# Information shown:
(* ===== verification/AcpTypes.v ===== *)
(** The data of the acp module (src/x/acp/types) and the libraries it is built on.

    Objects, relationships and policies belong to the acp_core library, whose
    engine evaluates the policies, and which keeps its records in the module's
    store; the module adds its own metadata to them. Timestamps and durations come
    from the protobuf library. Both are classes here. The rest is the module's
    own: block timestamps, commitments, amendment events, commands and their
    results, and the mapping of the library's records. *)
From Stdlib Require Import Ascii ZArith Lia.
From stdpp Require Import base numbers list gmap strings.
From S2P Require Import Prelude Sdk Sha256 Utils.

(** * acp_core's data *)

Record Object : Type := mkObject { Resource : bytes; ObjectId : bytes }.

#[global] Instance Object_eq_dec : EqDecision Object.
Proof. solve_decision. Defined.

Inductive Subject : Type :=
  | SubjectActor (id : bytes)
  | SubjectActorSet (object : Object) (relation : bytes)
  | SubjectAllActors
  | SubjectObject (object : Object).

Record Relationship : Type := mkRelationship {
  rel_Object : Object; rel_Relation : bytes; rel_Subject : Subject;
}.

Record Operation : Type := mkOperation { op_Object : Object; op_Permission : bytes }.

(** The module reads the id of a policy and passes the rest on. *)
Record Policy : Type := mkPolicy { Policy_Id : bytes; Policy_Content : bytes }.

(** Whom the engine acts for. *)
Inductive Principal : Type :=
  | RootPrincipal
  | DIDPrincipal (did : bytes).

(** [coretypes.RecordMetadata]: the creator, and the bytes that the caller of the
    engine supplied. *)
Record CoreMetadata : Type := mkCoreMetadata { Creator_Identifier : bytes; Supplied_Blob : bytes }.

Record CorePolicyRecord : Type := mkCorePolicyRecord {
  cp_Policy : Policy; cp_Metadata : CoreMetadata; cp_MarshalType : Z; cp_Definition : bytes;
}.

Record CoreRelationshipRecord : Type := mkCoreRelationshipRecord {
  cr_PolicyId : bytes; cr_Archived : bool; cr_Relationship : Relationship; cr_Metadata : CoreMetadata;
}.

(** * The protobuf library *)

Record ProtoTimestamp : Type := mkProtoTimestamp { ts_Seconds : Z; ts_Nanos : Z }.
Record ProtoDuration : Type := mkProtoDuration { dur_Seconds : Z; dur_Nanos : Z }.

(** The conversions check their arguments; timestamps hold the times of the years
    1 to 9999, and what was converted converts back. *)
Class ProtoTypes : Type := {
  TimestampProto : Time -> ProtoTimestamp + error;
  TimestampFromProto : ProtoTimestamp -> Time + error;
  TimestampString : ProtoTimestamp -> bytes;
  DurationProto : Z -> ProtoDuration;
  DurationFromProto : ProtoDuration -> Z + error;
  TimestampProto_range : forall t, time_in_range t -> exists p, TimestampProto t = inl p;
  TimestampProto_back : forall t p, TimestampProto t = inl p -> TimestampFromProto p = inl t;
  DurationProto_back : forall d, int64_min <= d <= int64_max -> DurationFromProto (DurationProto d) = inl d;
}.

(** * Time (time.pb.go, time.go) *)

Record Timestamp : Type := mkTimestamp {
  ProtoTs : ProtoTimestamp;
  BlockHeight : Z;
}.

(** The variants of a validity, and a message in which none is set. *)
Inductive Duration : Type :=
  | Duration_ProtoDuration (d : ProtoDuration)
  | Duration_BlockCount (blocks : Z)
  | Duration_unset.

(** What a handler reads from its context: the block, the transaction, and the
    principal that was injected for the engine. *)
Record AcpCtx : Type := mkAcpCtx {
  acp_ctx :> Ctx;
  TxBytes : bytes;
  principal : option Principal;
}.

Definition uint64 (z : Z) : Z := z mod 2 ^ 64.

Lemma uint64_small z : 0 <= z < 2 ^ 64 -> uint64 z = z.
Proof. intros Hz. unfold uint64. by apply Z.mod_small. Qed.

Section Time.
Context `{ProtoTypes}.

Definition NewBlockCountDuration (blocks : Z) : Duration := Duration_BlockCount blocks.
Definition NewDurationFromTimeDuration (duration : Z) : Duration :=
  Duration_ProtoDuration (DurationProto duration).

Definition NewTimestamp (time : ProtoTimestamp) (height : Z) : Timestamp := mkTimestamp time height.

Definition TimestampFromCtx (ctx : AcpCtx) : outcome Timestamp :=
  ts ← sum_outcome (TimestampProto (block_time ctx));
  Ok (NewTimestamp ts (uint64 (block_height ctx))).

(** Whether [now] is after [ts] plus the duration. A missing duration is a nil
    pointer, which the method dereferences. *)
Definition IsAfter (ts : Timestamp) (duration : option Duration) (now : Timestamp) : outcome bool :=
  match duration with
  | Some (Duration_BlockCount blocks) => Ok (uint64 (BlockHeight ts + blocks) <? BlockHeight now)
  | Some (Duration_ProtoDuration d) =>
      goTs ← sum_outcome (TimestampFromProto (ProtoTs ts));
      goNow ← sum_outcome (TimestampFromProto (ProtoTs now));
      goDuration ← sum_outcome (DurationFromProto d);
      Ok (time_after goNow (time_add goTs goDuration))
  | Some Duration_unset | None => Panic
  end.
End Time.

(** * Records (record.pb.go, commitment.pb.go, registration.pb.go) *)

Record RecordMetadata : Type := mkRecordMetadata {
  CreationTs : option Timestamp;
  TxHash : bytes;
  TxSigner : bytes;
  OwnerDid : bytes;
}.

Record PolicyRecord : Type := mkPolicyRecord {
  pr_Policy : Policy; pr_Metadata : RecordMetadata; pr_RawPolicy : bytes; pr_MarshalType : Z;
}.

Record RelationshipRecord : Type := mkRelationshipRecord {
  rr_PolicyId : bytes; rr_Relationship : Relationship; rr_Archived : bool; rr_Metadata : RecordMetadata;
}.

Record RegistrationProof : Type := mkRegistrationProof {
  pf_Object : option Object;
  MerkleProof : list bytes;
  LeafCount : Z;
  LeafIndex : Z;
}.

Record RegistrationsCommitment : Type := mkRegistrationsCommitment {
  cm_Id : Z;
  cm_PolicyId : bytes;
  Commitment : bytes;
  Expired : bool;
  Validity : option Duration;
  cm_Metadata : RecordMetadata;
}.

Record AmendmentEvent : Type := mkAmendmentEvent {
  ev_Id : Z;
  ev_PolicyId : bytes;
  ev_Object : Object;
  NewOwner : bytes;
  PreviousOwner : bytes;
  CommitmentId : Z;
  HijackFlag : bool;
  ev_Metadata : RecordMetadata;
}.

(** * Commands (policy_cmd.pb.go, policy_cmd.go) *)

Inductive PolicyCmd : Type :=
  | SetRelationshipCmd (relationship : Relationship)
  | DeleteRelationshipCmd (relationship : Relationship)
  | RegisterObjectCmd (object : Object)
  | ArchiveObjectCmd (object : Object)
  | CommitRegistrationsCmd (commitment : bytes)
  | RevealRegistrationCmd (commitmentId : Z) (proof : option RegistrationProof)
  | FlagHijackAttemptCmd (eventId : Z)
  | UnarchiveObjectCmd (object : Object)
  | PolicyCmd_unset.

Inductive PolicyCmdResult : Type :=
  | SetRelationshipResult (recordExisted : bool) (record : RelationshipRecord)
  | DeleteRelationshipResult (recordFound : bool)
  | RegisterObjectResult (record : RelationshipRecord)
  | ArchiveObjectResult (found : bool) (relationshipsRemoved : Z)
  | CommitRegistrationsResult (commitment : RegistrationsCommitment)
  | RevealRegistrationResult (record : RelationshipRecord) (event : option AmendmentEvent)
  | FlagHijackAttemptResult (event : AmendmentEvent)
  | UnarchiveObjectResult (record : RelationshipRecord) (relationshipModified : bool).

(** * Parameters and genesis (params.go, constants.go, genesis.go) *)

Record Params : Type := mkAcpParams {
  PolicyCommandMaxExpirationDelta : Z;
  RegistrationsCommitmentValidity : option Duration;
}.

Definition DefaultPolicyCommandMaxExpirationDelta : Z := 60 * 60 * 12.

(** Ten minutes. *)
Definition DefaultRegistrationCommitmentLifetime `{ProtoTypes} : Duration :=
  NewDurationFromTimeDuration (10 * 60 * 1000000000).

Definition NewParams (policyCmdExpirationDelta : Z) (validity : option Duration) : Params :=
  mkAcpParams policyCmdExpirationDelta validity.

Definition DefaultParams `{ProtoTypes} : Params :=
  NewParams DefaultPolicyCommandMaxExpirationDelta (Some DefaultRegistrationCommitmentLifetime).

Definition Params_Validate (p : Params) : option error := None.

Record GenesisState : Type := mkAcpGenesis { gen_Params : Params }.

Definition DefaultGenesis `{ProtoTypes} : GenesisState := mkAcpGenesis DefaultParams.

Definition GenesisState_Validate (gs : GenesisState) : option error := Params_Validate (gen_Params gs).

(** * Metadata (mapper.go, src/x/acp/utils) *)

(** The protobuf encoding of the metadata that the module hands to the engine,
    and acp_core's check that a principal is a DID. *)
Class AcpCodec : Type := {
  RecordMetadata_Marshal : RecordMetadata -> bytes + error;
  RecordMetadata_Unmarshal : bytes -> RecordMetadata + error;
  NewDIDPrincipal : bytes -> Principal + error;
  RecordMetadata_roundtrip : forall m bz,
    RecordMetadata_Marshal m = inl bz -> RecordMetadata_Unmarshal bz = inl m;
  NewDIDPrincipal_ok : forall did p, NewDIDPrincipal did = inl p -> p = DIDPrincipal did;
}.

Definition HashTx (txBytes : bytes) : bytes := sha256 txBytes.

Section Metadata.
Context `{ProtoTypes, AcpCodec}.

Definition InjectPrincipal (ctx : AcpCtx) (actorDID : bytes) : outcome AcpCtx :=
  p ← sum_outcome (NewDIDPrincipal actorDID);
  Ok (mkAcpCtx (acp_ctx ctx) (TxBytes ctx) (Some p)).

Definition BuildRecordMetadata (ctx : AcpCtx) (actorDID msgCreator : bytes) : outcome RecordMetadata :=
  ts ← TimestampFromCtx ctx;
  Ok (mkRecordMetadata (Some ts) (HashTx (TxBytes ctx)) msgCreator actorDID).

Definition BuildACPSuppliedMetadata (ctx : AcpCtx) (actorDID msgCreator : bytes) : outcome bytes :=
  metadata ← BuildRecordMetadata ctx actorDID msgCreator;
  sum_outcome (RecordMetadata_Marshal metadata).

Definition BuildACPSuppliedMetadataWithTime (ctx : AcpCtx) (ts : option Timestamp)
    (actorDID msgCreator : bytes) : outcome bytes :=
  sum_outcome (RecordMetadata_Marshal (mkRecordMetadata ts (HashTx (TxBytes ctx)) msgCreator actorDID)).

Definition ExtractRecordMetadata (md : CoreMetadata) : outcome RecordMetadata :=
  sum_outcome (RecordMetadata_Unmarshal (Supplied_Blob md)).

Definition MapRelationshipRecord (rec : CoreRelationshipRecord) : outcome RelationshipRecord :=
  metadata ← ExtractRecordMetadata (cr_Metadata rec);
  Ok (mkRelationshipRecord (cr_PolicyId rec) (cr_Relationship rec) (cr_Archived rec) metadata).

Definition MapPolicy (rec : CorePolicyRecord) : outcome PolicyRecord :=
  metadata ← ExtractRecordMetadata (cp_Metadata rec);
  Ok (mkPolicyRecord (cp_Policy rec) metadata (cp_Definition rec) (cp_MarshalType rec)).
End Metadata.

# Task to carry out:
All that is required is the number of lines in the data above that contain the word "TimestampProto".

# Output for this exercise:
4